アーテのような行動パターンがあるかもしれない。
だが、アーテの場合は何度も攻撃をみたから予測が可能だったのだ。
ルシルの攻撃を何度も受ければ体にがたがきてしまう。
ルシルが目の前にまでやってきたときギーラは腰につけていた袋をとりだしルシルに叩きつけた。
「これは薬草ですね……」
顔面にあたった袋の中のものをルシルは確認していった。薬草をしっかり焚きこめたものであった。

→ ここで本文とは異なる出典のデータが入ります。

(** X26. The board the caller passed is not the solution in general:
    after a run of [solve] that returns, it holds the first fill, a
    path that starts with 1 at the start square. If 'iterations' is 0
    this path is complete and is the 'board' of the result; otherwise
    it is incomplete, and the 'board' of the result is another board. *)
Theorem solve_leaves_first_fill size clock fuel r c res :
  inside size (r, c) = true →
  (solve size clock fuel (create_empty_board size) r c).2 = Ret res →
  ∃ b j k board1,
    (solve size clock fuel (create_empty_board size) r c).1 = board1 ∧
    (wandorf_fill size fuel (create_empty_board size) r c 1).1 = board1 ∧
    res !! "board" = Some (PyBoard b) ∧
    res !! "iterations" = Some (PyInt j) ∧
    1 <= k ∧ tour size board1 k ∧ cell board1 (r, c) = 1 ∧
    (j = 0 → k = size ^ 2 ∧ b = board1) ∧
    (j ≠ 0 → k ≠ size ^ 2 ∧ b ≠ board1).
Proof.
  intros Hin Hrun. pose proof (solve_sound size clock fuel r c Hin) as Hs.
  rewrite Hrun in Hs. simpl in Hs.
  destruct Hs as (b & j & n & t & k & -> & Ht & _ & Hk & Ht1 & Hcase).
  exists b, (Z.of_nat j), k, (solve size clock fuel (create_empty_board size) r c).1.
  split; [done|]. split; [done|]. split; [apply result_dict_lookup|].
  split; [apply result_dict_lookup|]. split; [done|]. split; [done|]. split.
  - destruct (wandorf_fill size fuel (create_empty_board size) r c 1)
      as [board1 [las|x|]] eqn:Hfill.
    + destruct (wandorf_fill_frame size fuel (create_empty_board size) (r, c) 1
                  board1 las (wf_empty_board size) Hin ltac:(lia) Hfill) as [H1 _].
      unfold solve. cbv zeta. simpl. by rewrite Hfill.
    + unfold solve in Hrun. cbv zeta in Hrun. simpl in Hrun.
      by rewrite Hfill in Hrun.
    + unfold solve in Hrun. cbv zeta in Hrun. simpl in Hrun.
      by rewrite Hfill in Hrun.
  - destruct Hcase as [(-> & _ & -> & ->)|[Hj Hne]].
    + split; [done|]. intros Hne. by destruct Hne.
    + split; [lia|]. intros _. split; [done|].
      intros Heq. rewrite Heq in Ht. apply Hne.
      apply (tour_unique_k size _ _ _ Ht1 Ht); [lia|].
      apply Z.pow_nonneg. apply inside_spec in Hin. simpl in Hin. lia.
Qed.

Lemma solve_leaves_first_fill_witness :
  ∃ res b j k board1,
    (solve 6 Z.of_nat 40 (create_empty_board 6) 2 3).2 = Ret res ∧
    (solve 6 Z.of_nat 40 (create_empty_board 6) 2 3).1 = board1 ∧
    res !! "board" = Some (PyBoard b) ∧
    res !! "iterations" = Some (PyInt j) ∧
    1 <= k ∧ tour 6 board1 k ∧ cell board1 (2, 3) = 1 ∧
    (j ≠ 0 → k ≠ 6 ^ 2 ∧ b ≠ board1).
Proof.
  eexists.
  destruct (solve_leaves_first_fill 6 Z.of_nat 40 2 3 _ eq_refl
              ltac:(apply solve_returns_by_fields; vm_compute; reflexivity))
    as (b & j & k & board1 & H1 & _ & Hb & Hj & Hk & Ht & Hc & _ & Hne).
  exists b, j, k, board1.
  split; [apply solve_returns_by_fields; vm_compute; reflexivity|].
  exact (conj H1 (conj Hb (conj Hj (conj Hk (conj Ht (conj Hc Hne)))))).
Defined.

(** ** [print_board] *)

(** X27. The loop of [print_board] that computes the width ends, and
    the width [w] it gives is enough and not much more: every number up
    to [size ^ 2] is below [10 ^ w], so in a field of [w + 1] characters
    it is printed after at least one blank; and [w] is 1 or
    [10 ^ (w - 2) < size ^ 2]. *)
Theorem cell_size_fits size fuel :
  (Z.to_nat (size ^ 2) < fuel)%nat →
  ∃ w, cell_size size fuel = Ret w ∧ 1 <= w ∧ size ^ 2 < 10 ^ w ∧
       (w = 1 ∨ 10 ^ (w - 2) < size ^ 2).
Proof.
  intros Hfuel.
  destruct (width_loop_spec fuel (size ^ 2) 1) as (w & Hrun & Hw & Hup & Hlow);
    [nia|done|].
  exists w. split; [done|]. split; [done|].
  replace (w - 1 + 1) with w in Hup by lia.
  replace (w - 1 - 1) with (w - 2) in Hlow by lia. done.
Qed.

Lemma cell_size_fits_witness :
  ∃ w, cell_size 8 65 = Ret w ∧ 1 <= w ∧ 8 ^ 2 < 10 ^ w ∧
       (w = 1 ∨ 10 ^ (w - 2) < 8 ^ 2).
Proof. apply (cell_size_fits 8 65). simpl. lia. Defined.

「確かにこれは薬草の中でも厄災払いに使用されるもので、悪魔で嫌がるものもいるでしょう。ですが、私には何の効果もないですよ」
ギーラの行動を滑稽だとルシルは笑った。ギーラはじっと目を閉ざしていた。
それを見てついに瘴気の中気が混乱してしまったのかとルシルは考えた。
「哀れですね。これでおしまいにします」
そういいルシルはギーラの横を回り込んだ。ギーラは目を閉ざし、必死にその先を追い求めた。
そしてわずかに感じ取った軌跡を追い槍を構えた。
槍の突きはルシルの首に命中した。
「な……」
今まで自分の動きについてこれなかったギーラの突然の変貌にルシルは動揺した。
そんなことはありえないと再度回り込んでみるが、ギーラは落ち着いてその先を追いかけ心臓にめがけ槍をついた。
「馬鹿な……どうして急に」
「デーヴァ一族は香に関して敏感なんだ」
「……なるほど」
それを聞きルシルは笑った。
「先ほど狂ったのかと思った薬草の投げつけられた。あの薬草は香にも使用されているもの」
ルシルに香の匂いをつけて、その匂いの先を追って攻撃をしたのだ。
ルシルはその場に崩れ落ちた。
それをみたギーラは安堵し、その場に倒れこんだ。
「はぁ、……確かにラーフに任せておけばよかったかな」
ルシルの攻撃でかなりの傷を負ってしまった。
頭もずきずきして痛む。起き上がろうと思ってもなかなか起き上がれなかった。
これではレンジュの元へ行くことが敵わない。
「見届けなければならないのに……」
ラーフがレンジュの元へたどり着いた時、ラーフは何を感じどう行動とるのかを。
魔王を倒さなければならないというのはわかっているはずだ。
あれだけの怪我をおっているが、ラーフにはまだ戦う力が残っているようにも感じられた。
もし、倒せたとする。ラーフはレンジュをどうするか。
「攫ってくれないかな」
レンジュが役目を果たすのが一番とギーラは考えた。
同時にレンジュは十分役目を果たしたとも思った。
辛い最期をとげるのではなく、愛しい男と一緒になるのも許されるのではなかろうか。
「つくづく甘いな」
聖女が長くみせてくれた甘さに酔ってしまったようだ。
ギーラは皮肉げに笑い瞼を閉ざした。